We have been taking proactive measures over the last few years to mitigate these effects while looking more closely at our budget to ensure programs and services are delivered efficiently and tax dollars are spent wisely. And these continued pressures will require further examination and belt-tightening because the County knows that tax increases are not the answer in an economy such as this.”

Beaver County Reeve Jim Kallal said, “In 2021, the assessment model will be revised to make the 35 percent reduction in shallow gas well assessment permanent, low-producing wells will be depreciated, the oil well drilling tax will be eliminated, and all new wells and pipelines will receive a tax break for the next 3 years.  We have also heard that there may be a further reduction in assessment for functional obsolescence of buildings and structures related to machinery and equipment assessment.

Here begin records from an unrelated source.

(* ===== verification/ProtokitData.v ===== *)
(** * Requests and responses

    The structs of pkg/protokit/protokit.go, each with the codec of its tags. *)

From S2P Require Import Prelude Decimal Utf8 GoJson GoStruct.

Open Scope Z_scope.
Open Scope tag.

(** ** OpenAI chat completions *)

Record openAIImageURLValue := { URL : string; Detail : string }.
Definition c_openAIImageURLValue : codec openAIImageURLValue := struct
  (λ '(a, (b, _)), {| URL := a; Detail := b |}) (λ v, (URL v, (Detail v, tt)))
  ("url" ↦ c_string & "detail" ↦? c_string & no_fields).

Record openAIContentPart := { part_Type : string; part_Text : string; ImageURL : option openAIImageURLValue }.
Definition c_openAIContentPart : codec openAIContentPart := struct
  (λ '(a, (b, (c, _))), {| part_Type := a; part_Text := b; ImageURL := c |})
  (λ v, (part_Type v, (part_Text v, (ImageURL v, tt))))
  ("type" ↦ c_string & "text" ↦? c_string & "image_url" ↦? c_pointer c_openAIImageURLValue & no_fields).

Record openAIFunction := { fn_Name : string; fn_Description : string; fn_Parameters : RawMessage; fn_Arguments : string }.
Definition c_openAIFunction : codec openAIFunction := struct
  (λ '(a, (b, (c, (d, _)))), {| fn_Name := a; fn_Description := b; fn_Parameters := c; fn_Arguments := d |})
  (λ v, (fn_Name v, (fn_Description v, (fn_Parameters v, (fn_Arguments v, tt)))))
  ("name" ↦ c_string & "description" ↦? c_string & "parameters" ↦ c_raw & "arguments" ↦? c_string & no_fields).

Beaver County administration is still reviewing the impacts of the new model.  The County historically received little revenue from the oil well drilling tax and only time will tell how much revenue the County will forgo for new wells and pipelines.  It appears at this time that the loss of tax revenue from industrial property taxation will be in the range of $200,000 – $350,000 depending on the impact of the functional obsolescence factor.

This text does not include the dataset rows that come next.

(* ===== verification/ProtokitReplies.v ===== *)
(** * Response conversions

    [ConvertResponse] of pkg/protokit/protokit.go. *)

From S2P Require Import Prelude Decimal Utf8 GoJson Protokit GoUrl GoStruct ProtokitData ProtokitContent ProtokitConvert.

Open Scope Z_scope.

Definition chat_response (id model : string) (content : RawMessage) (calls : option (slice openAIToolCall)) (finish : string)
    (u : option openAIUsage) : openAIResponse :=
  {| or_ID := id; or_Object := "chat.completion"; or_Model := model;
     or_Choices := made [{| ch_Index := 0; ch_Message := {| rm_Role := "assistant"; rm_Content := content; rm_ToolCalls := calls |};
                            ch_FinishReason := Some finish |}];
     or_Usage := u |}.

(** One text is written as a string, anything else as parts. *)
Definition reply_content (parts : list openAIContentPart) : RawMessage :=
  match parts with
  | [] => Raw EmptyString
  | [p] => if String.eqb (part_Type p) "text" then mustJSON_string (part_Text p) else mustJSON_list c_openAIContentPart parts
  | _ => mustJSON_list c_openAIContentPart parts
  end.

(** ** From OpenAI responses *)

(** Parts, tool calls and message items so far. *)
Record outputs := { out_Parts : list openAIContentPart; out_Calls : list openAIToolCall; out_Messages : Z }.

Definition output_text (part : responsesContentPart) : converts openAIContentPart :=
  guardE String.eqb (rp_Type part) "output_text" else UnsupportedProtocol; Ok (text_part (rp_Text part)).

Definition see_output (item : responsesOutputItem) (o : outputs) : converts outputs :=
  if String.eqb (ro_Type item) "message" then
    guardE String.eqb (ro_Role item) "" || String.eqb (ro_Role item) "assistant" else UnsupportedProtocol;
    parts ← traverse output_text (elems (ro_Content item));
    Ok {| out_Parts := out_Parts o ++ parts; out_Calls := out_Calls o; out_Messages := out_Messages o + 1 |}
  else if String.eqb (ro_Type item) "function_call" then
    guardE negb (blank (ro_CallID item)) && negb (blank (ro_Name item)) else InvalidMessage;
    _ ← or_err InvalidMessage (normalizeToolArguments (ro_Arguments item));
    Ok {| out_Parts := out_Parts o; out_Calls := out_Calls o ++ [called (ro_CallID item) (ro_Name item) (ro_Arguments item)];
          out_Messages := out_Messages o |}
  else Err UnsupportedProtocol.

Fixpoint see_outputs (items : list responsesOutputItem) (o : outputs) : converts outputs :=
  match items with
  | [] => Ok o
  | item :: items => o ← see_output item o; see_outputs items o
  end.

Definition or_sum (total a b : Z) : Z := if total =? 0 then wrap64 (a + b) else total.

Definition chat_usage_of_responses (u : responsesUsage) : openAIUsage :=
  {| ou_Prompt := ru_Input u; ou_Completion := ru_Output u; ou_Total := or_sum (ru_Total u) (ru_Input u) (ru_Output u);
     ou_CacheRead := match ru_Details u with Some d => CachedTokens d | None => 0 end; ou_CacheWrite := 0 |}.

Definition responses_to_chat (response : responsesResponse) : converts openAIResponse :=
  guardE existsb (String.eqb (rr_Status response)) [""; "completed"; "incomplete"]%string else UnsupportedProtocol;
  o ← see_outputs (elems (rr_Output response)) {| out_Parts := []; out_Calls := []; out_Messages := 0 |};
  guardE out_Messages o <=? 1 else UnsupportedProtocol;
  guardE negb (bool_decide (out_Parts o = []) && bool_decide (out_Calls o = [])) else InvalidMessage;
  let cut_short := String.eqb (rr_Status response) "incomplete"
                   || match rr_Incomplete response with Some d => String.eqb (Reason d) "max_output_tokens" | None => false end in
  let finish := if negb (bool_decide (out_Calls o = [])) then "tool_calls"%string
                else if cut_short then "length"%string else "stop"%string in
  Ok (chat_response (rr_ID response) (rr_Model response) (reply_content (out_Parts o)) (made (out_Calls o)) finish
        (chat_usage_of_responses <$> rr_Usage response)).

Definition responsesToOpenAIResponse (body : string) : converts string :=
  response ← read c_responsesResponse body; converted ← responses_to_chat response; Ok (encode c_openAIResponse converted).

(** ** To OpenAI responses *)

Definition only_choice (response : openAIResponse) : converts openAIChoice :=
  match elems (or_Choices response) with [choice] => Ok choice | _ => Err UnsupportedProtocol end.

Definition to_output_text (part : openAIContentPart) : converts responsesContentPart :=
  guardE String.eqb (part_Type part) "text" else UnsupportedProtocol;
  Ok {| rp_Type := "output_text"; rp_Text := part_Text part; rp_ImageURL := ""; rp_Detail := "" |}.

Definition output (type role : string) (content : option (slice responsesContentPart)) (id name arguments : string) : responsesOutputItem :=
  {| ro_Type := type; ro_Role := role; ro_Content := content; ro_CallID := id; ro_Name := name; ro_Arguments := arguments |}.

Definition call_output (call : openAIToolCall) : converts responsesOutputItem :=
  guardE call_named call else InvalidMessage;
  _ ← or_err InvalidMessage (normalizeToolArguments (fn_Arguments (call_Function call)));
  Ok (output "function_call" "" None (call_ID call) (fn_Name (call_Function call)) (fn_Arguments (call_Function call))).

Definition finished_for (reason : string) (finish : option string) : bool :=
  match finish with Some f => String.eqb f reason | None => false end.

Definition responses_usage_of_chat (u : openAIUsage) : responsesUsage :=
  {| ru_Input := ou_Prompt u; ru_Output := ou_Completion u; ru_Total := or_sum (ou_Total u) (ou_Prompt u) (ou_Completion u);
     ru_Details := if 0 <? ou_CacheRead u then Some {| CachedTokens := ou_CacheRead u |} else None |}.

Definition chat_to_responses (response : openAIResponse) : converts responsesResponse :=
  choice ← only_choice response;
  let message := ch_Message choice in
  said ← (if absent (rm_Content message) then Ok []
          else parts ← or_err InvalidMessage (openAIContentParts (rm_Content message));
               parts ← traverse to_output_text parts;
               Ok [output "message" "assistant" (made parts) "" "" ""]);
  calls ← traverse call_output (elems (rm_ToolCalls message));
  let outputs := said ++ calls in
  guardE negb (bool_decide (outputs = [])) else InvalidMessage;
  let cut_short := finished_for "length" (ch_FinishReason choice) in
  Ok {| rr_ID := or_ID response; rr_Object := "response"; rr_Model := or_Model response;
        rr_Status := if cut_short then "incomplete" else "completed"; rr_Output := made outputs;
        rr_Usage := responses_usage_of_chat <$> or_Usage response;
        rr_Incomplete := if cut_short then Some {| Reason := "max_output_tokens" |} else None |}.

Definition openAIToResponsesResponse (body : string) : converts string :=
  response ← read c_openAIResponse body; converted ← chat_to_responses response; Ok (encode c_responsesResponse converted).

(** ** Anthropic *)

Definition anthropicStopReason (reason : option string) : string :=
  match reason with
  | None => "end_turn"
  | Some r => if String.eqb r "" then "end_turn" else if String.eqb r "length" then "max_tokens"
              else if String.eqb r "stop" then "stop_sequence" else r
  end.

Definition openAIFinishReason (reason : string) : string :=
  if String.eqb reason "max_tokens" then "length"
  else if existsb (String.eqb reason) ["stop_sequence"; "end_turn"; ""]%string then "stop" else reason.

Definition anthropic_usage_of_chat (u : openAIUsage) : anthropicUsage :=
  {| au_Input := ou_Prompt u; au_Output := ou_Completion u; au_CacheRead := ou_CacheRead u; au_CacheCreation := ou_CacheWrite u |}.
Definition chat_usage_of_anthropic (u : anthropicUsage) : openAIUsage :=
  {| ou_Prompt := au_Input u; ou_Completion := au_Output u; ou_Total := wrap64 (au_Input u + au_Output u);
     ou_CacheRead := au_CacheRead u; ou_CacheWrite := au_CacheCreation u |}.

Definition chat_to_anthropic (response : openAIResponse) : converts anthropicResponse :=
  choice ← only_choice response;
  guardE match ch_FinishReason choice with
         | Some r => existsb (String.eqb r) [""; "stop"; "length"; "tool_calls"]%string
         | None => true
         end else UnsupportedProtocol;
  let calls := elems (rm_ToolCalls (ch_Message choice)) in
  blocks ← message_blocks (rm_Content (ch_Message choice)) calls;
  guardE negb (bool_decide (blocks = [])) else InvalidMessage;
  Ok {| ar_ID := or_ID response; ar_Type := "message"; ar_Model := or_Model response; ar_Role := "assistant"; ar_Content := made blocks;
        ar_StopReason := if bool_decide (calls = []) then anthropicStopReason (ch_FinishReason choice) else "tool_use";
        ar_Usage := anthropic_usage_of_chat <$> or_Usage response |}.

Definition openAIToAnthropicResponse (body : string) : converts string :=
  response ← read c_openAIResponse body; converted ← chat_to_anthropic response; Ok (encode c_anthropicResponse converted).

(** Content parts and tool calls so far. *)
Abbreviation reply := (list openAIContentPart * list openAIToolCall)%type.

Definition see_block (b : anthropicContentBlock) (acc : reply) : converts reply :=
  let '(parts, calls) := acc in
  if String.eqb (blk_Type b) "text" then Ok (parts ++ [text_part (blk_Text b)], calls)
  else if String.eqb (blk_Type b) "image" then
    part ← or_err InvalidMessage (anthropicImageToOpenAI (blk_Source b)); Ok (parts ++ [part], calls)
  else if String.eqb (blk_Type b) "tool_use" then
    guardE negb (blank (blk_ID b)) && negb (blank (blk_Name b)) && Valid (raw_text (blk_Input b)) else InvalidMessage;
    Ok (parts, calls ++ [called (blk_ID b) (blk_Name b) (raw_text (blk_Input b))])
  else Err UnsupportedProtocol.

Fixpoint see_blocks (blocks : list anthropicContentBlock) (acc : reply) : converts reply :=
  match blocks with
  | [] => Ok acc
  | b :: blocks => acc ← see_block b acc; see_blocks blocks acc
  end.

Definition anthropic_to_chat (response : anthropicResponse) : converts openAIResponse :=
  guardE String.eqb (ar_Role response) "" || String.eqb (ar_Role response) "assistant" else InvalidMessage;
  guardE existsb (String.eqb (ar_StopReason response)) [""; "end_turn"; "max_tokens"; "stop_sequence"; "tool_use"]%string
  else UnsupportedProtocol;
  '(parts, calls) ← see_blocks (elems (ar_Content response)) ([], []);
  let finish := if bool_decide (calls = []) then openAIFinishReason (ar_StopReason response) else "tool_calls" in
  Ok (chat_response (ar_ID response) (ar_Model response) (openAIContentRaw parts) (made calls) finish
        (chat_usage_of_anthropic <$> ar_Usage response)).

Definition anthropicToOpenAIResponse (body : string) : converts string :=
  response ← read c_anthropicResponse body; converted ← anthropic_to_chat response; Ok (encode c_openAIResponse converted).

(** ** Gemini *)

Definition reply_part_to_gemini (part : openAIContentPart) : converts geminiPart :=
  if String.eqb (part_Type part) "text" then Ok {| gp_Text := part_Text part; InlineData := None; FileData := None |}
  else if String.eqb (part_Type part) "image_url" then
    image ← or_err InvalidMessage (ImageURL part); or_err InvalidMessage (openAIImageToGemini (URL image))
  else Err UnsupportedProtocol.

Definition chat_to_gemini (response : openAIResponse) : converts geminiResponse :=
  choice ← only_choice response;
  guardE bool_decide (elems (rm_ToolCalls (ch_Message choice)) = []) else UnsupportedProtocol;
  parts ← or_err InvalidMessage (openAIContentParts (rm_Content (ch_Message choice)));
  parts ← traverse reply_part_to_gemini parts;
  let finish := if finished_for "length" (ch_FinishReason choice) then "MAX_TOKENS" else "STOP" in
  Ok {| Candidates := made [{| gn_Content := {| gc_Role := "model"; gc_Parts := made parts |}; gn_FinishReason := finish |}];
        UsageMetadata := (λ u, {| gu_Prompt := ou_Prompt u; gu_Candidates := ou_Completion u; gu_Total := ou_Total u;
                                  gu_Cached := ou_CacheRead u |}) <$> or_Usage response |}.

Definition openAIToGeminiResponse (body : string) : converts string :=
  response ← read c_openAIResponse body; converted ← chat_to_gemini response; Ok (encode c_geminiResponse converted).

Definition chat_usage_of_gemini (u : geminiUsageMetadata) : openAIUsage :=
  {| ou_Prompt := gu_Prompt u; ou_Completion := gu_Candidates u; ou_Total := or_sum (gu_Total u) (gu_Prompt u) (gu_Candidates u);
     ou_CacheRead := gu_Cached u; ou_CacheWrite := 0 |}.

Definition gemini_to_chat (response : geminiResponse) : converts openAIResponse :=
  candidate ← match elems (Candidates response) with [c] => Ok c | _ => Err UnsupportedProtocol end;
  guardE String.eqb (gc_Role (gn_Content candidate)) "" || String.eqb (gc_Role (gn_Content candidate)) "model" else InvalidMessage;
  parts ← traverse (λ p, or_err InvalidMessage (geminiImageToOpenAI p)) (elems (gc_Parts (gn_Content candidate)));
  guardE negb (bool_decide (parts = [])) else InvalidMessage;
  let finish := if String.eqb (gn_FinishReason candidate) "MAX_TOKENS" then "length" else "stop" in
  Ok (chat_response "" "" (reply_content parts) None finish (chat_usage_of_gemini <$> UsageMetadata response)).

Definition geminiToOpenAIResponse (body : string) : converts string :=
  response ← read c_geminiResponse body; converted ← gemini_to_chat response; Ok (encode c_openAIResponse converted).

Definition ConvertResponse (body : string) (from to_ : Protocol) : converts string :=
  if bool_decide (from = to_) then (guardE validateJSON body else OtherError; Ok body)
  else match from, to_ with
       | OpenAIResponses, OpenAIChat => responsesToOpenAIResponse body
       | OpenAIChat, OpenAIResponses => openAIToResponsesResponse body
       | OpenAIChat, AnthropicMessages => openAIToAnthropicResponse body
       | OpenAIResponses, AnthropicMessages => chat ← responsesToOpenAIResponse body; openAIToAnthropicResponse chat
       | AnthropicMessages, OpenAIChat => anthropicToOpenAIResponse body
       | AnthropicMessages, OpenAIResponses => chat ← anthropicToOpenAIResponse body; openAIToResponsesResponse chat
       | OpenAIChat, GeminiGenerate => openAIToGeminiResponse body
       | GeminiGenerate, OpenAIChat => geminiToOpenAIResponse body
       | GeminiGenerate, OpenAIResponses => chat ← geminiToOpenAIResponse body; openAIToResponsesResponse chat
       | GeminiGenerate, AnthropicMessages => chat ← geminiToOpenAIResponse body; openAIToAnthropicResponse chat
       | _, _ => Err UnsupportedProtocol
       end.

Example anthropic_reply : ConvertResponse
    (dq "{'id':'m1','model':'c','role':'assistant','content':[{'type':'text','text':'a<b'},{'type':'tool_use','id':'t','name':'f','input':{'z':1.0,'a':9007199254740993}}],'stop_reason':'tool_use','usage':{'input_tokens':3,'output_tokens':4}}")
    AnthropicMessages OpenAIResponses
  = Ok (dq "{'id':'m1','object':'response','model':'c','status':'completed','output':[{'type':'message','role':'assistant','content':[{'type':'output_text','text':'a\u003cb'}]},{'type':'function_call','call_id':'t','name':'f','arguments':'{\'z\':1.0,\'a\':9007199254740993}'}],'usage':{'input_tokens':3,'output_tokens':4,'total_tokens':7}}").
Proof. vm_compute. reflexivity. Qed.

However, the Provincial Government and Minister Allard have committed to their continued review of the assessment model. We expect that the County’s assessment base will be further reduced in the coming years, and the impact could be significant.  While we understand the oil and gas industry is suffering and their success plays a large part in the economic recovery of both the Province and the County, it will be difficult to continue to provide the services that County residents enjoy when our tax base is being eroded.”

Lamont County Reeve Dave Diduck said the County is seeing some activity of new wells being drilled, especially directional drilling for oil. The amount of revenue lost will depend on the number of wells that are drilled and the related infrastructure that goes with these wells. In respect to lost revenue for Lamont County, we cannot clarify this at this point until the wells are completed and assessed by the provincial government. In respect to lowering the assessment on aging wells and infrastructure related to them, here again, we will not know this number until the provincial government provides us with their assessment numbers early in the new year.

Quite simply, at this point, we cannot identify the exact financial impact the new assessment model will have on Lamont County or any of our neighbouring rural municipalities. We are assuming it will not be as impactful as the original model proposed, however, at this point in time we simply do not have a dollar amount and will not have that information until the government provides us with revised linear assessment figures early in 2021.

Lamont County continues to be supportive and wants to work with the oil and gas industry to ensure its long-term survival. A significant portion of our tax revenue does come from the oil and gas industry. We understand the oil and gas industry is hurting in our current economic environment and it is incumbent on all levels of government, including municipalities to work with the industry to ensure their continued survival. However, solutions arrived at must be fair and equitable to all parties.”